Urgency to rejoin the deal has mounted with Iran’s nuclear work “galloping forward” in the absence of restrictions imposed by the Joint Comprehensive Plan of Action, a senior State Department official told reporters on Thursday, asking not to be identified in return for discussing the status of talks. While there isn’t any certainty that a deal can be reached before next month’s presidential election in Iran, the possibility has increased over the last several weeks, he said.
The U.S. comments follow similar statements by European officials last week. They’re seeking restoration of the accord by the middle of May, before a key monitoring deal expires with International Atomic Energy Agency inspectors.
The talks aim to choreograph a U.S. return to the landmark 2015 accord abandoned by then-President Donald Trump and the rollback of Iran’s nuclear program to limits set by that pact. That’s a complex task. Trump imposed penalties on the Iranian economy, including its critical oil sales, but also on government and military officials in what was seen as an attempt to make it harder for a future administration to dismantle the sanctions regime.
Diplomats are focused on ensuring equivalence on both the U.S. and Iranian sides, according to the U.S. official, who nixed the possibility that the White House would re-enter an accord if Iran did anything less than the original deal required.

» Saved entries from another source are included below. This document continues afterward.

Module Example.
#[local] Existing Instance Keystore.toy_digest.
#[local] Existing Instance Wire.Example.coded.
#[local] Existing Instance Syntax.Marshal.
#[local] Existing Instance Syntax.Unmarshal.
#[local] Existing Instance Chat.Example.toy.
#[local] Existing Instance RouterSpec.Example.toy_breaker.
#[local] Existing Instance RouterSpec.Example.toy_laws.
#[local] Existing Instance RouterSpec.Example.name_Provider.
#[local] Existing Instance RouterSpec.Example.toy_env.
Import Chat.Example.

Definition two_providers : Registry string :=
  {| state := {| names := ["primary"; "backup"];
                 byName := {["primary" := "primary"; "backup" := "backup"]};
                 exactIndex := {["gpt-4o" := "primary"]}; globRules := [];
                 defaultProvider := Some "backup" |} |}.

(** The primary fails, the backup answers. *)
Definition w0 : world (U := live_router (E := RouterSpec.Example.toy) (P := string) (CB := bool)) (W := unit) :=
  {| limits := tt; store := ∅; rolls := [];
     upstream := {| lr_router := {| resolver := two_providers; policy := DefaultPolicy |};
                    lr_state := RouterSpec.Example.start_state
                      [inl (Sentinel_ ErrUpstream); inr Wire.Example.sample_response] [] |} |}.

Lemma gateway_chat_witness :
  exists tr, (chatCompletionsHandler id_text id_text id_text (h []) (ask 5) w0).2.(upstream).(lr_state).(history) = tr /\
    count is_success tr = 1.
Proof.
  pose proof (gateway_chat id_text id_text id_text (h []) (ask 5) w0 admitted ∅ w0) as H.
  assert (Ha : exists j, (chatCompletionsHandler id_text id_text id_text (h []) (ask 5) w0).1.(out_answer) = AnsJson j)
    by (eexists; vm_compute; reflexivity).
  destruct (chatCompletionsHandler id_text id_text id_text (h []) (ask 5) w0) as [o w'].
  destruct Ha as [j Hj]. cbn [fst snd] in *.
  destruct H as (_ & tr & ev & Htr & _ & _ & Hm); [by vm_compute|by vm_compute|by vm_compute|].
  exists tr. rewrite Hj in Hm. split; [exact Htr|]. apply Hm.
Defined.
End Example.

Module StreamExample.
#[local] Existing Instance Keystore.toy_digest.
#[local] Existing Instance Wire.Example.coded.
#[local] Existing Instance Syntax.Marshal.
#[local] Existing Instance Syntax.Unmarshal.
#[local] Existing Instance Chat.Example.toy.
#[local] Existing Instance RouterSpec.Example.toy_breaker.
#[local] Existing Instance RouterSpec.Example.toy_laws.
#[local] Existing Instance RouterSpec.Example.name_Provider.
#[local] Existing Instance RouterSpec.Example.toy_env.
Import Chat.Example.

(** The primary's stream fails before its first chunk, the backup's breaks off
    after one. *)
Definition w0 : world (U := live_router (E := RouterSpec.Example.toy) (P := string) (CB := bool)) (W := unit) :=
  {| limits := tt; store := ∅; rolls := [];
     upstream := {| lr_router := {| resolver := Example.two_providers; policy := DefaultPolicy |};
                    lr_state := RouterSpec.Example.start_state []
                      [inr [Err (Sentinel_ ErrUpstream)];
                       inr [Chunk Wire.Example.sample_chunk; Err (Sentinel_ ErrTimeout)]] |} |}.

Definition req0 : ChatRequest :=
  match (admit_request id_text id_text id_text (h []) (asked true 5) w0).1 with
  | inr (req, _) => req | inl _ => Wire.Example.sample end.

Lemma gateway_stream_witness :
  exists b, (chatCompletionsHandler id_text id_text id_text (h []) (asked true 5) w0).1.(out_answer) =
    AnsSse [FChunk Wire.Example.sample_chunk; FError b].
Proof.
  destruct (gateway_stream id_text id_text id_text (h []) (asked true 5) w0 req0 ∅ w0) as (ev & Hb & Hm);
    [by vm_compute..|done|].
  destruct (out_answer (chatCompletionsHandler id_text id_text id_text (h []) (asked true 5) w0).1) as [r|j|frames] eqn:E.
  - vm_compute in E. discriminate E.
  - destruct Hm.
  - vm_compute in E. injection E as <-. by eexists.
Defined.
End StreamExample.
(* ===== verification/Observability.v ===== *)
(** * Observability: counters, the dashboard projections and the minute ring

    [internal/observability]: the metric bundle ([gateway_metrics.go]), the
    summary and cache projections over it ([stats.go], [cache_stats.go]), the
    ring of the last sixty minutes ([timeseries.go]) and the redaction helpers
    ([redact.go]).  The Prometheus registry is a map from a family's name and
    label values to a value; counters are exact below 2^53 and modelled as
    integers.  Histograms keep their observations; what the registry gathers
    from one (its cumulative buckets) is an input of the projections.  A
    collector refuses label values that do not fit its labels, and a counter a
    negative increment: both panic.  Times are nanoseconds since the Unix
    epoch. *)

From S2P Require Import Prelude GoStd Float64 Errors Encoding Auth.
From stdpp Require Import base list gmap sorting.
Local Open Scope Z_scope.

(** ** The minute ring *)

Module TimeSeries.

Definition tsSlotCount : Z := 60.
Definition tsSlotDur : Z := Minute.

(** [start] is [None] in an unused slot. *)
Record tsSlot := { start : option Z; success : Z; error_ : Z }.
Definition unused : tsSlot := {| start := None; success := 0; error_ := 0 |}.

Record TimePoint := { T : Z; Success : Z; Error : Z }.

Definition NewTimeSeries : list tsSlot := repeat unused 60.

(** [Time.Truncate]. *)
Definition Truncate (t : Z) : Z := t - t mod tsSlotDur.

Definition slotIndex (bucket : Z) : Z :=
  Z.rem (Z.quot (bucket / Second) (Z.quot tsSlotDur Second)) tsSlotCount.

Definition Record_ (now status : Z) (slots : list tsSlot) : list tsSlot :=
  let bucket := Truncate now in
  let idx := Z.to_nat (slotIndex bucket) in
  alter (fun s =>
    let s := if bool_decide (s.(start) = Some bucket) then s
             else {| start := Some bucket; success := 0; error_ := 0 |} in
    if 400 <=? status
    then {| start := s.(start); success := s.(success); error_ := s.(error_) + 1 |}
    else {| start := s.(start); success := s.(success) + 1; error_ := s.(error_) |}) idx slots.
Definition page_body (items : list json) (total next : Z) : json :=
  JObject [("items", JArray items); ("next_offset", of_int next); ("object", JString "list");
           ("total", of_int total)].

Definition dtoFromLogRow (r : Logs.LogRow) : json :=
  JObject ([("request_id", of_string r.(Logs.lr_RequestID)); ("started_at", of_time r.(Logs.lr_StartedAt));
            ("api_key_id", of_string r.(Logs.lr_APIKeyID));
            ("api_key_id_preview", of_string r.(Logs.lr_APIKeyIDPreview));
            ("model", of_string r.(Logs.lr_Model)); ("provider", of_string r.(Logs.lr_Provider));
            ("status", of_int r.(Logs.lr_Status)); ("latency_ms", of_int r.(Logs.lr_LatencyMs));
            ("prompt_tokens", of_int r.(Logs.lr_PromptTokens));
            ("completion_tokens", of_int r.(Logs.lr_CompletionTokens));
            ("total_tokens", of_int r.(Logs.lr_TotalTokens)); ("cost_micro", of_int r.(Logs.lr_CostMicro));
            ("currency", of_string r.(Logs.lr_Currency))]
           ++ omit (bool_decide (r.(Logs.lr_ErrorCode) = "")) "error_code" (of_string r.(Logs.lr_ErrorCode))
           ++ [("streamed", JBool r.(Logs.lr_Streamed))]).

Definition adminLogsHandler (pool : option (list Logs.LogRow)) (dbErr : option error)
    (q : gmap string (list string)) : reply :=
  match parseLogQuery q with
  | inl r => r
  | inr query =>
      match Logs.ListLogs pool dbErr query with
      | inl err =>
          if Is err ErrLogWindowInvalid then bad 400 "invalid_window" (Error Quote err)
          else if Is err ErrLogWindowTooWide then
            bad 400 "window_too_wide" "Window must be <= 7d; narrow start/end and retry"
          else failed "Failed to query logs"
      | inr (rows, total) =>
          RJson 200 (if 100000 <? total then [("X-X-Beacon-Logs-Warn", "wide_window")] else [])
            (page_body (map dtoFromLogRow rows) total
               (next_offset query.(Logs.Offset) (length rows) total))
      end
  end.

Negotiations have become more urgent as the clock ticks toward May 22, a deadline agreed by Tehran and the IAEA that’s central to efforts to ensure Iran isn’t hiding uranium enrichment work. The sides made a deal in February that permits IAEA cameras installed at key facilities to record activities. Inspectors will only gain access to those recordings if an accord is reached in the Vienna talks. Otherwise, Iran says it will erase them.
Should an agreement be reached, the U.S. official expects follow-on talks about ballistic missile proliferation and regional security, part of an effort by the Biden administration to go beyond the 2015 deal. The official declined to say if the release of U.S. citizens is a precondition to the U.S. returning to the JCPOA, describing it instead as a priority regardless of what happens with the agreement.